Stored items:
+++
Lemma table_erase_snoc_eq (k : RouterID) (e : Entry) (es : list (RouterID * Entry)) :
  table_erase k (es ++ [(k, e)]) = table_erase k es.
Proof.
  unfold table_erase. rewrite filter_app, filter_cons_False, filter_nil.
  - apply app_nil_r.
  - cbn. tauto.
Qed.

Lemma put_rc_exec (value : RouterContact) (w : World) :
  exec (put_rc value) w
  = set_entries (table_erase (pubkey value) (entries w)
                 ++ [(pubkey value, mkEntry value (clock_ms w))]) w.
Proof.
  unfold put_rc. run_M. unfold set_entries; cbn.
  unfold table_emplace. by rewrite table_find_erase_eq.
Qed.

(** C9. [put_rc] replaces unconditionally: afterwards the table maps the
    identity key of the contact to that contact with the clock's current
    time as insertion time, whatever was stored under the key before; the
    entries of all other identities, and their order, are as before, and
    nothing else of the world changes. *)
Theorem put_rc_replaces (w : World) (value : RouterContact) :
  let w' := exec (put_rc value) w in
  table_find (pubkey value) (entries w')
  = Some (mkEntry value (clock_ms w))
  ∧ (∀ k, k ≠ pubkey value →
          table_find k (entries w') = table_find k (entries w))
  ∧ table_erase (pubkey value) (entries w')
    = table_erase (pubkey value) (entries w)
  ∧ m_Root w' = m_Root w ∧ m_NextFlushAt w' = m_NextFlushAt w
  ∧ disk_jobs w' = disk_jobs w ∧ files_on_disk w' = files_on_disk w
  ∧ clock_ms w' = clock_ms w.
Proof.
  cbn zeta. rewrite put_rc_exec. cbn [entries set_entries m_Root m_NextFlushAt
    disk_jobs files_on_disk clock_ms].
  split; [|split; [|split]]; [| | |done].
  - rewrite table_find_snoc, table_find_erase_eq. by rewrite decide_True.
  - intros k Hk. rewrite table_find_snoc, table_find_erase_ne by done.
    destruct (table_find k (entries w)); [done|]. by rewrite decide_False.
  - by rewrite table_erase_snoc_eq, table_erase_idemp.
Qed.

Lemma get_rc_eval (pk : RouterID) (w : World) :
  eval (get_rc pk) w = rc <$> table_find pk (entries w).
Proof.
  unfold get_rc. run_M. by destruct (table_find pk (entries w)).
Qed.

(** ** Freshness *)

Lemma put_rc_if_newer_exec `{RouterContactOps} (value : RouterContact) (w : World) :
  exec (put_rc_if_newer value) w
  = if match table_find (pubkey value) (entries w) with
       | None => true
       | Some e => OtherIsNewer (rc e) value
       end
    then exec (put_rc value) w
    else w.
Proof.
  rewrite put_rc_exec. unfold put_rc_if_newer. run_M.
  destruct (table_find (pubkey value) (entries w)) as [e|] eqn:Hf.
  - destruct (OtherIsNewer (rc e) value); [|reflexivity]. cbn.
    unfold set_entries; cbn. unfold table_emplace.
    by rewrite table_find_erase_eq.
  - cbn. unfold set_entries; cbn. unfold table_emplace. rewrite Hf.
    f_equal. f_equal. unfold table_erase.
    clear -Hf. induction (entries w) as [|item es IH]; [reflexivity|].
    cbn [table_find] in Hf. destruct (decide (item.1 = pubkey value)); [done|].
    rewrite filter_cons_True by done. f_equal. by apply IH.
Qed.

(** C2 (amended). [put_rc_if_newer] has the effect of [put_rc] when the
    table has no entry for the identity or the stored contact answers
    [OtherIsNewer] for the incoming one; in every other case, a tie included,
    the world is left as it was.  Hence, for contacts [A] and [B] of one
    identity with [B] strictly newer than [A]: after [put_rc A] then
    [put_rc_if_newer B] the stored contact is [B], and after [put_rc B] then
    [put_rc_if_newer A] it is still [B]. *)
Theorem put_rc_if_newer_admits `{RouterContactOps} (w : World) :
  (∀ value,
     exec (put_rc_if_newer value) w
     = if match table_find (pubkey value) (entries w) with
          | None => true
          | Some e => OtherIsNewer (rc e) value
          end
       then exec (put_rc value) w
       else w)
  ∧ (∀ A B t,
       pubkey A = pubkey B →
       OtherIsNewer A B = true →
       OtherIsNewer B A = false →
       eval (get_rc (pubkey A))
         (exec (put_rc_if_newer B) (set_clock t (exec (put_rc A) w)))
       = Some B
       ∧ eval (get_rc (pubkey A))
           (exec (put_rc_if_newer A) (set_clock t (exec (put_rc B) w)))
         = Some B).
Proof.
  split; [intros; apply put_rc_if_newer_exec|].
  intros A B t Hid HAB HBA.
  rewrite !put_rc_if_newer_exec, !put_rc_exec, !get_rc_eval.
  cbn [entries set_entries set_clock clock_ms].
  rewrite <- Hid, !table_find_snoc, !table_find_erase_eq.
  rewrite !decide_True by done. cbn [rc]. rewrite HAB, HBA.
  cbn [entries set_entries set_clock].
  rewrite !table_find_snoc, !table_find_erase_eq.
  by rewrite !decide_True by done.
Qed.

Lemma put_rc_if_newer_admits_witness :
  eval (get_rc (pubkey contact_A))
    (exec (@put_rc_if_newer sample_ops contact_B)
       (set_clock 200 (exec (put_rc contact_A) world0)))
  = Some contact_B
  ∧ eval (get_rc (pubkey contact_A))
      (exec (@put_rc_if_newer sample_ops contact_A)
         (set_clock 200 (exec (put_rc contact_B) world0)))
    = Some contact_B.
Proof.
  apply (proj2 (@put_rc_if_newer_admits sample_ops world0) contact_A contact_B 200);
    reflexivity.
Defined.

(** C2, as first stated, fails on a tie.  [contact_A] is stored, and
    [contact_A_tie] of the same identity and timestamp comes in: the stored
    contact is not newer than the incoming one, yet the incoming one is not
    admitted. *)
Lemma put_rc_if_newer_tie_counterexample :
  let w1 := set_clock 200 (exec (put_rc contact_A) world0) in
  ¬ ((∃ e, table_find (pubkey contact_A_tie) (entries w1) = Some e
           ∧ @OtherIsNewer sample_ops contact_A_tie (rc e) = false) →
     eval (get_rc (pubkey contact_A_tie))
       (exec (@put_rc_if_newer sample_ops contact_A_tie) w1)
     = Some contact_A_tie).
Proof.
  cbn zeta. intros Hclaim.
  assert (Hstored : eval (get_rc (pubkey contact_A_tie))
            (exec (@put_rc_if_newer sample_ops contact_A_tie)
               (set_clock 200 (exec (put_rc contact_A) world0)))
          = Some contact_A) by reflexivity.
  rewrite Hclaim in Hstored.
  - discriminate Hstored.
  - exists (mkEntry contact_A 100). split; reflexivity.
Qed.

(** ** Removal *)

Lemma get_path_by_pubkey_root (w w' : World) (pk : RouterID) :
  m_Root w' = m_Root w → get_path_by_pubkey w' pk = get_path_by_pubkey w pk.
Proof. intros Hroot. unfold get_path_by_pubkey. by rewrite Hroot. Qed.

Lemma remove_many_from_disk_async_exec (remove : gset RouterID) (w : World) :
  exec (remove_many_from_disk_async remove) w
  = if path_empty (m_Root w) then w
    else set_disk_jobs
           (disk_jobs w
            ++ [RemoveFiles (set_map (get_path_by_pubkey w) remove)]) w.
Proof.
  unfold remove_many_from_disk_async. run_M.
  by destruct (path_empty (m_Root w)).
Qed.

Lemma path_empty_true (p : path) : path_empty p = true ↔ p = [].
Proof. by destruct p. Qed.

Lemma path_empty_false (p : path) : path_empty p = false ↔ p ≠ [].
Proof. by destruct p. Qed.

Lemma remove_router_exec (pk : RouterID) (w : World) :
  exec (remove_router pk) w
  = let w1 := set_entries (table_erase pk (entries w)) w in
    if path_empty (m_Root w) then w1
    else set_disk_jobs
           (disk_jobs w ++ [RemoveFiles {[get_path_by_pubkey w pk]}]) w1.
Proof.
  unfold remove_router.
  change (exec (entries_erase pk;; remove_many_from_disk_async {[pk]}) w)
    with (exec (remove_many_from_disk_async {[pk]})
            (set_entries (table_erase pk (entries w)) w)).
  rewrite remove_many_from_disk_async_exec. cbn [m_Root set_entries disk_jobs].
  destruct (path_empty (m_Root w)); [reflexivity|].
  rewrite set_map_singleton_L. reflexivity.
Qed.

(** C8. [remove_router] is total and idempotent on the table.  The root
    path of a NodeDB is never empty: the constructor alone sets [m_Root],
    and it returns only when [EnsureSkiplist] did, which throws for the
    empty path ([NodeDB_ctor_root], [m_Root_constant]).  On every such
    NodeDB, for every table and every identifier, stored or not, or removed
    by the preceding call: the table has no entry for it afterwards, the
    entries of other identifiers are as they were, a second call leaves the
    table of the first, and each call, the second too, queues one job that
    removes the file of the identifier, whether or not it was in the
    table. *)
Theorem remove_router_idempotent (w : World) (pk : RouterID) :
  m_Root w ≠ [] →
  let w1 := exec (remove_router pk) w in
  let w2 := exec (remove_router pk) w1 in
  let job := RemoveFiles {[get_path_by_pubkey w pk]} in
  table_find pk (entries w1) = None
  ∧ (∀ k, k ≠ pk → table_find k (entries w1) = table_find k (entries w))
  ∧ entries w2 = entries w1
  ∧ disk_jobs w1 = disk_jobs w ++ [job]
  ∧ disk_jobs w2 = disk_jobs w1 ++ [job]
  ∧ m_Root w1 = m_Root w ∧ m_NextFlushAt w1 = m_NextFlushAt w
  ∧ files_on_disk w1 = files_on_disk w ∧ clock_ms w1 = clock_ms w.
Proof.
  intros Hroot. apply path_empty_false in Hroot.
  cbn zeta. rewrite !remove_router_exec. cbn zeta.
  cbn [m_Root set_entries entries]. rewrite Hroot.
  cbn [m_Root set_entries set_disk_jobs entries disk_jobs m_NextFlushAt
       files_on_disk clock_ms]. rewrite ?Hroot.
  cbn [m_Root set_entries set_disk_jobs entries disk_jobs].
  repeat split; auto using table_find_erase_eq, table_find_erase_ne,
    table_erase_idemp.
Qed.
+++
Write down, word for word, the lines above from the one containing "(entries w)) w in" through the one containing "(set_entries (table_erase pk", both ends included.

■ RESULT BELOW
  = let w1 := set_entries (table_erase pk (entries w)) w in
    if path_empty (m_Root w) then w1
    else set_disk_jobs
           (disk_jobs w ++ [RemoveFiles {[get_path_by_pubkey w pk]}]) w1.
Proof.
  unfold remove_router.
  change (exec (entries_erase pk;; remove_many_from_disk_async {[pk]}) w)
    with (exec (remove_many_from_disk_async {[pk]})
            (set_entries (table_erase pk (entries w)) w)).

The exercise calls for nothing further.